The Closure Of Baby & Toddler Classes

When baby and toddler classes were forced to run online during lockdowns they provided vital support for new parents. But we all missed being able to meet up face to face and it was a lonely time. When lockdown restrictions were lifted the guidance for when and how groups and classes could return face to face was often confusing. Providers were desperate to restart their classes. Parents couldn’t wait to join the classes and find company and friendship. The new report recognises the importance of classes and groups for new parents:

The Government understands the importance of community support groups and parent and child groups and will continue to review the need for guidance for specific groups on operating in a Covid-safe way on a case-by-case basis.

In recognition of the support needed by parents with young children, during the November 2020 national restrictions, the government introduced a gatherings exception for new parents, and excluded under-fives. When national restrictions ended on 2 December 2020, a new exception for parent and child groups was introduced.

The Department for Education continues to update guidance for parent and child groups in Actions for early years and childcare providers during the coronavirus (COVID-19) outbreak—GOV.UK (www.gov.uk). This guidance is for Ofsted registered early years and childcare settings and while some providers will meet in Ofsted registered settings, not all will, and there is no single responsible body with complete oversight of these groups. Parent and child groups are a cross-government policy with different departments having an interest

Impact of Covid-19 on new parents: one year on: Government Response to the Committee’s First Report

Thankfully all lockdown restrictions have now been lifted in England. By the end of March it is expected that remaining restrictions will be lifted in the rest of the UK too. Safety measures, such as wearing face-coverings and isolating if you have Covid will no longer be mandatory, but down to the individual choice, as we all learn to live with Covid-19.

We’re all so glad that baby & toddler classes are back. Even though the road was a long (and often frustrating one) to get here!

More Support For New Parents

The initial report looked in detail at the impact the pandemic had on new parents. It recommended that the government should produce a covid-19 recovery strategy to support new parents. While such a report will not be written, the government has set out a package of support for babies and families, which was announced in the Budget on the 27th October, 2021. This package of measures includes:

£100 million for bespoke mental health support for new and expectant parents, £82 million to expand the network of Family Hubs to a further 75 Local Authorities across England, and £10 million for Local Authorities to trial and test new and innovative recruitment models to train up more staff. Nursery staff will also have access to more high-quality training funded by a separate £153 million investment announced as part of the £1.4 billion education recovery package in Summer 2021.

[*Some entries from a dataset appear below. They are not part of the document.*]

(** What a handler is to do: no panic, a well-formed manager, the object of the request
    as stored when it succeeds, and every other object as it was. *)
Definition handled (w : W) (m : Authz.Manager) (req : authz_request) (r : outcome (option error) * Authz.Manager) : Prop :=
  r.1 ≠ Panic ∧ authz_wf r.2 ∧ (r.1 = Done None → at_authz w r.2 req) ∧
  ∀ req', authz_request_ok req' → at_authz w m req' → at_authz w r.2 req'.

Lemma handled_same w m req e : authz_wf m → (e = None → at_authz w m req) → handled w m req (Done e, m).
Proof. intros Hwf Hat. split_and!; simpl; try done. intros [=]; auto. Qed.

Lemma store_tier_update st priv priv' f n :
  store_tier (update_tier st priv f) priv' !! n =
    (if decide (priv = priv') then f (store_tier st priv) else store_tier st priv') !! n.
Proof. by destruct priv, priv'. Qed.

(** A policy handler on the store of policies. *)
Lemma policy_event_store n priv spec m :
  let r := policy_event n priv spec m in
  r.2 = set_connectivityPDP (connectivityPDP r.2) m ∧
  (pdp_wf (connectivityPDP m) → pdp_wf (connectivityPDP r.2)) ∧
  (r.1 = None → store_tier (pdp_abs (connectivityPDP r.2)) priv !! n = valid_only spec) ∧
  ∀ priv' n', store_tier (pdp_abs (connectivityPDP r.2)) priv' !! n' = store_tier (pdp_abs (connectivityPDP m)) priv' !! n'
    ∨ (priv' = priv ∧ n' = n ∧ store_tier (pdp_abs (connectivityPDP r.2)) priv !! n = valid_only spec).
Proof.
  cbv zeta.
  set (op := match spec with Some s => OpAdd (mkAccessPolicy n priv s) | None => OpDelete n priv end).
  assert (policy_event n priv spec m =
    let (err, pdp) := run_op op (connectivityPDP m) in (err, set_connectivityPDP pdp m)) as -> by by destruct spec.
  pose proof (run_op_wf op (connectivityPDP m)) as Hwf.
  destruct (run_op_abs op (connectivityPDP m)) as [Habs Herr].
  destruct (run_op op (connectivityPDP m)) as [err pdp]. cbn [fst snd connectivityPDP set_connectivityPDP] in *.
  assert ((err = None → store_tier (pdp_abs pdp) priv !! n = valid_only spec) ∧
    ∀ priv' n', store_tier (pdp_abs pdp) priv' !! n' = store_tier (pdp_abs (connectivityPDP m)) priv' !! n'
      ∨ (priv' = priv ∧ n' = n ∧ store_tier (pdp_abs pdp) priv !! n = valid_only spec)) as [? ?]; [|done].
  rewrite Habs. clear Habs Hwf. subst op. destruct spec as [spec|]; simpl in *.
  - destruct (Validate spec) eqn:Hv; simpl in *; [destruct err; [split; [done|auto]|done]|].
    rewrite store_tier_update, decide_True, lookup_insert_eq by done. split; [done|].
    intros priv' n'. rewrite store_tier_update. destruct (decide (priv = priv')) as [->|]; [|auto].
    destruct (decide (n = n')) as [<-|]; [auto|left; by rewrite lookup_insert_ne].
  - rewrite store_tier_update, decide_True, lookup_delete_eq by done. split; [done|].
    intros priv' n'. rewrite store_tier_update. destruct (decide (priv = priv')) as [->|]; [|auto].
    destruct (decide (n = n')) as [<-|]; [auto|left; by rewrite lookup_delete_ne].
Qed.

Lemma policy_handled w m n (priv : bool) :
  authz_wf m →
  handled w m (if priv then AuthzPrivileged n else AuthzPolicy n)
    (let (e, m') := policy_event n priv (policy_stored w priv n) m in (Done e, m')).
Proof.
  intros [W1 W2 W3 W4]. destruct (policy_event_store n priv (policy_stored w priv n) m) as (Heq & Hwf & Hat & Hkeep).
  destruct (policy_event _ _ _ m) as [e m']. cbn [fst snd] in *. unfold handled. split_and!; [done| | |].
  - rewrite Heq. split; simpl; auto.
  - intros [= ->]. destruct priv; simpl; auto.
  - intros req' _. destruct req' as [k|k|k|k|k|k|k]; cbn [at_authz snd].
    1: destruct (Hkeep false k) as [->|(<- & -> & ->)]; done.
    1: destruct (Hkeep true k) as [->|(<- & -> & ->)]; done.
    all: by try rewrite Heq.
Qed.

Lemma peer_handled w m n :
  authz_wf m → Namespace n = ns → handled w m (AuthzPeer n) (authz_event w (AuthzPeer n) m).
Proof.
  intros [W1 W2 W3 W4] Hn. pose proof W2 as [tls Htls]. cbn [authz_event].
  assert (∀ k : NamespacedName, Namespace k = ns → Name k = Name n → k = n) as Hinj
    by (intros [] ??; destruct n; simpl in *; by subst).
  destruct (kView w !! n) as [p|] eqn:Hp.
  - assert (peer_Name p = Name n) as Hname by (apply kView_key in Hp; by rewrite <- Hp).
    unfold Authz.AddPeer. rewrite Htls. unfold handled. cbn [fst snd]. rewrite Hname. split_and!; [done| | |].
    + split; simpl; [done..| |done]. intros name cl tls'. rewrite lookup_insert_Some, Htls.
      intros [[<- <-]|[_ ?]] [= <-]; [done|auto].
    + intros _ tls'. cbn [Authz.peerClient peerTLS set_peerClient]. rewrite Htls, lookup_insert_eq, Hp. by intros [= <-].
    + intros req' Hok. destruct req' as [k|k|k|k|k|k|k]; simpl; try done.
      intros Hk tls' Htls'. destruct (decide (Name n = Name k)) as [Heq|]; [|rewrite lookup_insert_ne by done; auto].
      rewrite (Hinj k) by done. rewrite lookup_insert_eq, Hp. simpl. congruence.
  - unfold handled. cbn [fst snd]. split_and!; [done| | |].
    + split; simpl; [done..| |done]. intros name cl tls'. rewrite lookup_delete_Some. intros [_ ?]. auto.
    + intros _ tls' _. cbn [Authz.peerClient Authz.DeletePeer set_peerClient]. by rewrite lookup_delete_eq, Hp.
    + intros req' Hok. destruct req' as [k|k|k|k|k|k|k]; simpl; try done.
      intros Hk tls' Htls'. destruct (decide (Name n = Name k)) as [Heq|]; [|rewrite lookup_delete_ne by done; auto].
      rewrite (Hinj k) by done. by rewrite lookup_delete_eq, Hp.
Qed.

(** The addresses of a pod all lead to it. *)
Lemma add_pod_ips_some n host l : ∀ ips ip q,
  add_pod_ips n host l ips !! ip = Some q → ips !! ip = Some q ∨ q = n.
Proof.
  induction l as [|a l IH]; intros ips ip q; simpl; [auto|].
  intros [Hq|]%IH; [|auto]. case_decide; [|auto]. apply lookup_insert_Some in Hq. tauto || naive_solver.
Qed.

Lemma pod_handled w m n : authz_wf m → handled w m (AuthzPod n) (authz_event w (AuthzPod n) m).
Proof.
  intros [W1 W2 W3 W4]. cbn [authz_event]. destruct (kView w !! n) as [p|] eqn:Hp.
  - pose proof Hp as Hkey%kView_key. simpl in Hkey. unfold handled. cbn [fst snd]. split_and!; [done| | |].
    + split; simpl; [done..|]. intros ip q. intros Hq%add_pod_ips_some. rewrite Hkey.
      destruct (decide (n = q)) as [<-|Hne]; [by rewrite lookup_insert_eq|rewrite lookup_insert_ne by done].
      destruct Hq as [Hq|Hq]; [by eapply W4|by rewrite Hq in Hne].
    + intros _. simpl. by rewrite Hkey, lookup_insert_eq, Hp.
    + intros req' _. destruct req' as [k|k|k|k|k|k|k]; simpl; try done. rewrite Hkey.
      intros Hk. destruct (decide (n = k)) as [<-|]; [by rewrite lookup_insert_eq, Hp|by rewrite lookup_insert_ne].
  - unfold handled. cbn [fst snd]. split_and!; [done| | |].
    + split; simpl; [done..|]. intros ip q. rewrite map_lookup_filter_Some. simpl. intros [Hq Hne].
      rewrite lookup_delete_ne; [by eapply W4|]. intros ->. by apply Hne.
    + intros _. simpl. by rewrite lookup_delete_eq, Hp.
    + intros req' _. destruct req' as [k|k|k|k|k|k|k]; simpl; try done.
      intros Hk. destruct (decide (n = k)) as [<-|]; [by rewrite lookup_delete_eq, Hp|by rewrite lookup_delete_ne].
Qed.

Lemma secret_handled w m n : authz_wf m → handled w m (AuthzSecret n) (authz_event w (AuthzSecret n) m).
Proof.
  intros Hwf. cbn [authz_event]. destruct (kView w !! n) as [s|] eqn:Hs.
  2:{ apply handled_same; [done|]. intros _ _ s'. by rewrite Hs. }
  pose proof Hs as Hkey%kView_key. unfold_st. unfold Authz.addSecret.
  destruct (decide _) as [Hne|Heq].
  { apply handled_same; [done|]. intros _ Hn. exfalso. rewrite Hn in Hkey. injection Hkey as Hk1 Hk2. tauto. }
  destruct (ParseJWKSSecret s) as [key|] eqn:Hparse; [|by apply handled_same].
  destruct (jwk_New key) as [k|] eqn:Hk; [|by apply handled_same].
  assert (signing_key s = Some k) as Hsign by (unfold signing_key; by rewrite Hparse, Hk).
  destruct Hwf as [W1 W2 W3 W4]. unfold handled. cbn [fst snd]. split_and!; [done|by split| |].
  - intros _ _ s'. simpl. rewrite Hs. intros [= <-]. by rewrite Hsign.
  - intros req' _. destruct req' as [n'|n'|n'|n'|n'|n'|n']; simpl; try done.
    intros Hat ->. assert (n = mkNN (Authz.namespace m) JWKSecretName) as Hn.
    { destruct n as [a b]. simpl in *. unfold om_key in Hkey. injection Hkey as <- <-. f_equal; tauto || idtac.
      - destruct (decide (om_Namespace (sec_Meta s) = Authz.namespace m)); tauto.
      - destruct (decide (om_Name (sec_Meta s) = JWKSecretName)); tauto. }
    intros s'. rewrite <- Hn, Hs. intros [= <-]. by rewrite Hsign.
Qed.

Lemma authz_event_handled w m req :
  authz_wf m → authz_request_ok req → handled w m req (authz_event w req m).
Proof.
  intros Hwf Hok. destruct req as [n|n|n|n|n|n|n].
  - exact (policy_handled w m n false Hwf).
  - exact (policy_handled w m n true Hwf).
  - by apply peer_handled.
  - by apply handled_same.
  - by apply handled_same.
  - by apply secret_handled.
  - by apply pod_handled.
Qed.

(** A request fails without an effect, or runs the handler the store calls for. *)
Definition is_event (w : W) (req : authz_request) (m : Authz.Manager) (r : outcome (option error) * (Authz.Manager * W)) : Prop :=
  (∀ req', same_at w r.2.2 req') ∧
  ((∃ err, r = (Done (Some err), (m, r.2.2))) ∨ r = let (e, m') := authz_event w req m in (e, (m', r.2.2))).

Lemma nothing_reconciled {T} `{!KubeClient W T} n m w :
  ∃ err, Reconcile (nothing_spec (T:=T)) n (m, w) = (err, (m, (kGet (T:=T) n w).2)).
Proof.
  unfold Reconcile. unfold_st. cbn [fst snd].
  destruct (kGet (T:=T) n w) as [[obj|err] w']; [by eexists|]. destruct (IsNotFound err); by eexists.
Qed.

#[local] Ltac handler_ran := split; [apply reads_only|by right].
#[local] Ltac by_reconcile spec n m w :=
  let Hr := fresh "Hr" in
  destruct (Reconcile_spec spec n m w) as [_ [[err Hr]|Hr]]; rewrite Hr;
  [split; [apply reads_only|left; by exists err]|].

Lemma authz_reconcile_event req m w : is_event w req m (authz_reconcile req (m, w)).
Proof.
  destruct req as [n|n|n|n|n|n|n]; cbn [authz_reconcile]; unfold_st; unfold is_event.
  - by_reconcile access_policy_spec n m w.
    unfold authz_event, policy_stored. destruct (kView w !! n) as [p|] eqn:Hp; simpl; unfold_st.
    + apply kView_key in Hp. unfold PolicyFromCR. change (mkNN _ _) with (om_key (pcr_Meta p)).
      simpl in Hp. rewrite Hp. destruct (AddAccessPolicy _ m). handler_ran.
    + destruct (DeleteAccessPolicy n false m). handler_ran.
  - by_reconcile privileged_access_policy_spec n m w.
    unfold authz_event, policy_stored. destruct (kView w !! n) as [p|] eqn:Hp; simpl; unfold_st.
    + apply kView_key in Hp. unfold PolicyFromPrivilegedCR. simpl in Hp. rewrite Hp.
      destruct (AddAccessPolicy _ m). handler_ran.
    + destruct (DeleteAccessPolicy n true m). handler_ran.
  - by_reconcile authz_peer_spec n m w. unfold authz_event.
    destruct (kView w !! n) as [p|]; simpl; unfold_st; [destruct (Authz.AddPeer p m)|]; handler_ran.
  - destruct (nothing_reconciled (T:=Import) n m w) as [[err|] Hr]; rewrite Hr;
     (split; [apply reads_only|]); [left; by exists err|by right].
  - destruct (nothing_reconciled (T:=Export) n m w) as [[err|] Hr]; rewrite Hr;
     (split; [apply reads_only|]); [left; by exists err|by right].
  - by_reconcile authz_secret_spec n m w. unfold authz_event.
    destruct (kView w !! n) as [p|]; simpl; unfold_st; [destruct (Authz.addSecret p m)|]; handler_ran.
  - by_reconcile authz_pod_spec n m w. unfold authz_event.
    destruct (kView w !! n) as [p|]; simpl; unfold_st; handler_ran.
Qed.

(** A policy that is in force and is changed to an invalid one stays in force as it was,
    for as long as the invalid one is in the cluster. *)
Lemma invalid_update_keeps_old n m w spec :
  policy_stored w false n = Some spec → is_Some (Validate spec) →
  let r := authz_reconcile (AuthzPolicy n) (m, w) in
  r.1 ≠ Done None ∧ connectivityPDP r.2.1 = connectivityPDP m.
Proof.
  intros Hs [err Hv]. cbv zeta. destruct (authz_reconcile_event (AuthzPolicy n) m w) as [_ [[e Hr]|Hr]]; rewrite Hr; [done|].
  unfold authz_event, policy_event. rewrite Hs. unfold_st. unfold AddAccessPolicy, AddOrUpdatePolicy. cbn [ap_spec]. by rewrite Hv.
Qed.
(** A policy that was never in force, since it is invalid, can not be deleted without an
    error, and the request is tried again for ever. *)
Lemma refused_policy_deletion_fails n m w :
  policy_stored w false n = None → store_tier (pdp_abs (connectivityPDP m)) false !! n = None →
  (authz_reconcile (AuthzPolicy n) (m, w)).1 ≠ Done None.
Proof.
  intros Hs Hn. destruct (authz_reconcile_event (AuthzPolicy n) m w) as [_ [[e Hr]|Hr]]; rewrite Hr; [done|].
  unfold authz_event, policy_event. rewrite Hs. unfold_st. unfold DeleteAccessPolicy.
  destruct (run_op_abs (OpDelete n false) (connectivityPDP m)) as [_ He]. cbn [run_op] in He.
  destruct (DeletePolicy n false (connectivityPDP m)) as [err pdp]. cbn [fst snd] in *. intros [= ->].
  cbn [store_op fst] in He. by rewrite (bool_decide_eq_true_2 (store_tier _ _ !! _ = None)) in He.
Qed.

Impact of Covid-19 on new parents: one year on: Government Response to the Committee’s First Report

They also highlighted the fact that:

GPs are required to offer a 6–8 week maternal postnatal health check for new mothers as an additional appointment to that for the baby. This should include a review of the mother’s mental health and wellbeing, in line with NICE guidance.

The Impact Will Continue To Be Felt By Parents

Chair of the Petitions Committee, Catherine McKinnell MP, is concerned that the impact on parents from the pandemic will continue to be felt, despite these plans for support. She says:

Although most restrictions have now been lifted, the pandemic’s impact will continue to be felt for years to come. Especially by new parents, for whom help was cut off when they most needed it. “The investment in family services in last Autumn’s Spending Review was welcome. But the Government’s failure to provide new catch-up funding for health visiting and parental mental health leaves new parents facing an accumulation of adversity without the support they deserve.

The Government’s failure to make progress on stronger employment protections for new mothers, which it promised in its response to our previous report, is particularly troubling. Its continued refusal to extend parental leave and pay entitlements to all new parents and guardians is equally concerning.

This response is all the more disappointing as it is the second time the Government has turned a blind eye to the impacts we have highlighted. This continued lack of action means new parents’ needs will continue to go unrecognised and unmet, with long-term consequences for their wellbeing and their babies’ health and development.

Chair of the Petitions Committee, Catherine McKinnell MP

You can read the government’s response to the report in full in the First Special Report of Session 2021–22.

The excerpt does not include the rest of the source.